YANBU, I got a shiver when I read it!

So in order to prepare us for the coming zombie apocalypse, here is a little game....

The only weapons you have available to fight off the undead is what is immediately to your left hand side where you are sitting now.
I have my wedding photograph, baby monitors and my make up bag. Think I might be doomed!

ScarletLadyOfTheNight01 · 28/05/2012 13:14

I have a TV remote and a mobile phone.
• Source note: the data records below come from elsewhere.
Lemma quiet_packet_loop turns w s : quiet s (packet_loop turns w s).
Proof.
  revert s. induction turns as [|turn turns IH]; intros s.
  - apply quiet_ret.
  - simpl. apply quiet_bind; [apply quiet_mapM_Disconnect|].
    intros _ s1 Hs1.
    destruct (read turn) as [pk|err]; [|apply quiet_ret].
    apply quiet_bind; [repeat split; eauto|].
    intros s1' s2 Hs2.
    destruct (controllableClosed s1'); [apply quiet_ret|].
    apply quiet_bind; [apply quiet_handlePacket|].
    intros [err|] s3 Hs3.
    + apply quiet_bind; [repeat split; eauto; repeat constructor|].
      intros. apply quiet_ret.
    + apply IH.
Qed.

(** ** The available commands *)

(** The names of the commands in the packet are the aliases of the
    entries kept, in the order visited. *)
Lemma range_availableCommand_names visited i acc cmds :
  range visited i (λ _, availableCommand) acc = Ret cmds →
  Command_Name <$> cmds
  = ((Command_Name <$> acc) ++ (filter kept visited).*1)%list.
Proof.
  revert i acc.
  induction visited as [|[alias c] visited IH]; intros i acc Hr; simpl in Hr.
  - inversion Hr; subst. by rewrite app_nil_r.
  - unfold mbind, Outcome_bind in Hr.
    case_bool_decide as Hname.
    + apply IH in Hr. rewrite Hr.
      rewrite filter_cons_False; [done|]. unfold kept; simpl. congruence.
    + destruct (commandOverloads (Params c)) as [overloads|];
        simpl in Hr; [|discriminate].
      apply IH in Hr. rewrite Hr.
      assert (Name c = alias) as Hkept
        by (destruct (decide (Name c = alias)); [done|contradiction]).
      rewrite filter_cons_True by exact Hkept.
      rewrite fmap_app, fmap_cons. simpl.
      rewrite Hkept. by rewrite <- app_assoc.
Qed.

(** Visiting a map meets no alias twice. *)
Lemma ranges_over_NoDup (commands : gmap string cmd_Command) visited :
  ranges_over commands visited → NoDup visited.*1.
Proof.
  unfold ranges_over. intros ->. apply NoDup_fst_map_to_list.
Qed.

Lemma ranges_over_elem_of (commands : gmap string cmd_Command) visited
    alias c :
  ranges_over commands visited →
  (alias, c) ∈ visited ↔ commands !! alias = Some c.
Proof.
  unfold ranges_over. intros ->. apply elem_of_map_to_list.
Qed.

(** An alias is among the kept ones exactly when the command registered
    under it has it as its name. *)
Lemma kept_alias_iff (commands : gmap string cmd_Command) visited alias c :
  ranges_over commands visited →
  commands !! alias = Some c →
  alias ∈ (filter kept visited).*1 ↔ Name c = alias.
Proof.
  intros Hv Hc. rewrite list_elem_of_fmap. split.
  - intros ([alias' c'] & -> & [Hk Hin]%list_elem_of_filter).
    simpl in *. unfold kept in Hk. simpl in Hk.
    apply (ranges_over_elem_of commands) in Hin; [|done].
    congruence.
  - intros Hname. exists (alias, c). split; [done|].
    apply list_elem_of_filter. split; [exact Hname|].
    by apply (ranges_over_elem_of commands).
Qed.

(** C7. Whatever order the map of commands is visited in, a packet
    that [SendAvailableCommands] writes is the only one it writes and
    holds one command per entry whose alias is the name of its command,
    in the order visited, and none for any other entry: no two of its
    commands have the same name, an alias of the map is the name of one
    of them exactly when the command registered under it has that
    name, and of two aliases registered for commands of the same name
    at most one is. *)
Theorem SendAvailableCommands_skips_aliases
    (commands : gmap string cmd_Command)
    (visited : list (string * cmd_Command)) (w : Answers) (s : Session)
    (pk : Packet) :
  ranges_over commands visited →
  pk ∈ written (trace_of (SendAvailableCommands visited w s)) →
  ∃ cmds : list Command,
    pk = PAvailableCommands {| AvailableCommands_Commands := cmds |}
    ∧ SendAvailableCommands visited w s = (Ret (), s, [WritePacket pk])
    ∧ Command_Name <$> cmds = (filter kept visited).*1
    ∧ NoDup (Command_Name <$> cmds)
    ∧ (∀ alias c, commands !! alias = Some c →
         alias ∈ Command_Name <$> cmds ↔ Name c = alias)
    ∧ (∀ alias1 alias2 c1 c2,
         commands !! alias1 = Some c1 →
         commands !! alias2 = Some c2 →
         Name c1 = Name c2 →
         alias1 ∈ Command_Name <$> cmds →
         alias2 ∈ Command_Name <$> cmds →
         alias1 = alias2).
Proof.
  intros Hv Hpk.
  unfold SendAvailableCommands, lift, mbind, M_bind in *.
  destruct (range visited 0 (λ _, availableCommand) []) as [cmds|] eqn:Hr;
    simpl in Hpk; [|by apply elem_of_nil in Hpk].
  apply list_elem_of_singleton in Hpk. subst pk.
  apply range_availableCommand_names in Hr. simpl in Hr.
  assert (∀ alias c, commands !! alias = Some c →
            alias ∈ Command_Name <$> cmds ↔ Name c = alias) as Hiff.
  { intros alias c Hc. rewrite Hr. by apply (kept_alias_iff commands). }
  exists cmds. split; [reflexivity|]. split; [reflexivity|].
  split; [exact Hr|]. split; [|split; [exact Hiff|]].
  - rewrite Hr. eapply sublist_NoDup.
    + by apply (ranges_over_NoDup commands).
    + apply fmap_sublist, sublist_filter.
  - intros alias1 alias2 c1 c2 H1 H2 Hsame Hin1 Hin2.
    apply (Hiff _ _ H1) in Hin1. apply (Hiff _ _ H2) in Hin2. congruence.
Qed.

(** *** When the packet is written *)

Lemma append_parameter_returns i p overloads :
  (i < length overloads)%nat →
  ∃ overloads', append_parameter i p overloads = Ret overloads'
                ∧ length overloads' = length overloads.
Proof.
  intros Hi. unfold append_parameter.
  destruct (lookup_lt_is_Some_2 overloads i Hi) as [o ->].
  eexists. split; [reflexivity|]. apply length_insert.
Qed.

Lemma parameters_loop_returns i params j overloads :
  (i < length overloads)%nat →
  Forall (λ paramInfo,
    valueToParamType (ParamInfo_Value paramInfo) ≠ Panic) params →
  ∃ overloads',
    range params j (λ _ paramInfo overloads,
      p ← commandParameter paramInfo;
      append_parameter i p overloads) overloads = Ret overloads'
    ∧ length overloads' = length overloads.
Proof.
  intros Hi Hok. revert j overloads Hi.
  induction Hok as [|paramInfo params Hp Hok IH]; intros j overloads Hi.
  - by exists overloads.
  - simpl. unfold commandParameter.
    destruct (valueToParamType (ParamInfo_Value paramInfo)) as [[t enum]|];
      [|done].
    simpl.
    edestruct (append_parameter_returns i) as (overloads1 & -> & Hlen1);
      [exact Hi|].
    simpl.
    destruct (IH (S j) overloads1) as (overloads2 & Hr & Hlen2); [lia|].
    exists overloads2. split; [exact Hr|]. lia.
Qed.

Lemma overloads_loop_returns params i overloads :
  (i + length params ≤ length overloads)%nat →
  Forall (Forall (λ paramInfo,
    valueToParamType (ParamInfo_Value paramInfo) ≠ Panic)) params →
  ∃ overloads',
    range params i (λ i params overloads,
      range params 0 (λ _ paramInfo overloads,
        p ← commandParameter paramInfo;
        append_parameter i p overloads) overloads) overloads
    = Ret overloads'.
Proof.
  intros Hlen Hok. revert i overloads Hlen.
  induction Hok as [|ps params Hps Hok IH]; intros i overloads Hlen.
  - by exists overloads.
  - simpl in *.
    destruct (parameters_loop_returns i ps 0%nat overloads)
      as (overloads1 & -> & Hlen1); [lia|exact Hps|].
    simpl. apply IH. lia.
Qed.

Lemma commandOverloads_returns params :
  Forall (Forall (λ paramInfo,
    valueToParamType (ParamInfo_Value paramInfo) ≠ Panic)) params →
  ∃ overloads, commandOverloads params = Ret overloads.
Proof.
  intros Hok. unfold commandOverloads.
  apply overloads_loop_returns; [|exact Hok].
  rewrite length_replicate. lia.
Qed.

(** [SendAvailableCommands] writes its packet when [valueToParamType]
    returns on the value of every parameter of every command kept. *)
Lemma SendAvailableCommands_writes (visited : list (string * cmd_Command))
    (w : Answers) (s : Session) :
  Forall (λ entry, kept entry →
    Forall (Forall (λ paramInfo,
      valueToParamType (ParamInfo_Value paramInfo) ≠ Panic))
      (Params entry.2)) visited →
  ∃ pk : AvailableCommands,
    SendAvailableCommands visited w s
    = (Ret (), s, [WritePacket (PAvailableCommands pk)]).
Proof.
  intros Hok.
  assert (∀ i acc, ∃ cmds,
            range visited i (λ _, availableCommand) acc = Ret cmds) as Hr.
  { induction Hok as [|[alias c] visited Hc Hok IH]; intros i acc.
    - by exists acc.
    - simpl. case_bool_decide as Hname; simpl; [apply IH|].
      destruct (commandOverloads_returns (Params c)) as [overloads ->].
      + apply Hc. unfold kept. simpl.
        by destruct (decide (Name c = alias)).
      + simpl. apply IH. }
  destruct (Hr 0%nat []) as [cmds Hcmds].
  unfold SendAvailableCommands, lift, mbind, M_bind. rewrite Hcmds.
  eexists; reflexivity.
Qed.
(** [s.replace(' ', '')] *)
Fixpoint remove_spaces (s : string) : string :=
  match s with
  | EmptyString => EmptyString
  | String c s' =>
      if Ascii.eqb c " "%char then remove_spaces s' else String c (remove_spaces s')
  end.

(** [range(a, b)] *)
Definition range (a b : nat) : list nat := seq a (b - a).

(** [max(x :: rest, key=key)]: the first element whose key is maximal. *)
Definition max_by {A} (key : A → nat) (x : A) (rest : list A) : A :=
  fold_left (fun best y => if key best <? key y then y else best) rest x.

(** [l.index(x)] for an [x] known to occur; [None] stands for ValueError. *)
Fixpoint index (x : string) (l : list string) : option nat :=
  match l with
  | [] => None
  | y :: l' => if String.eqb y x then Some 0 else S <$> index x l'
  end.

(** [x in l] for a list of strings. *)
Definition mem (x : string) (l : list string) : bool :=
  existsb (String.eqb x) l.

End Py.

(** ** [_detect_delimiter] *)

Definition possible_delimiters : list ascii := [","%char; "009"%char; ";"%char; "|"%char].

(** The [dict] built by the counting loop, as its items in insertion order:
    the candidates that occur, each with its count. *)
Definition delimiter_counts (line : string) : list (ascii * nat) :=
  List.filter (fun dc => 0 <? dc.2)
              (map (fun delim => (delim, Py.count delim line)) possible_delimiters).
And a book about a zombie detective called Nekropolis....

Obsessed much?

Wheresmycaffeinedrip · 28/05/2012 13:14

Where's the MNetter who had the OFRS link and the map of the dead??? Pleeeassssse we neeeeeeed u !!!

WilsonFrickett · 28/05/2012 13:14

I have a notebook. I can paper cut my way out of anything.

PomBearWithAnOFRS · 28/05/2012 13:15

Ha! Glitter I see your wedding photo and I raise you a Pterodactly (named Ptarquin) Grin and a blue plastic comb. Now if only Ptarquin was a real live trained attack pterodactly I would be all set to save the world...

ScarletLadyOfTheNight01 · 28/05/2012 13:16

I have a she-lay-lee (or however the hell you spell it, Irish club type thing) hanging in the cupboard on my left...that's not far away. It was my Nan's by the way...I'm not a hooligan.

StealthPolarBear · 28/05/2012 13:16

He's lost his life "right now"
:o

anychocswilldo · 28/05/2012 13:17

Mmm is it time to initiate my zombie apocalypse survival plan? Time will tell......

SnowieBear · 28/05/2012 13:17

Well, I've got a document with Mr Wanklyn's name upon it, a half-empty can of diet pop and a fork. Mobile phone also to my left, but a bit further away, on top of my diary.

If allowed to use right hand side implements, I can always twat them with a mouse.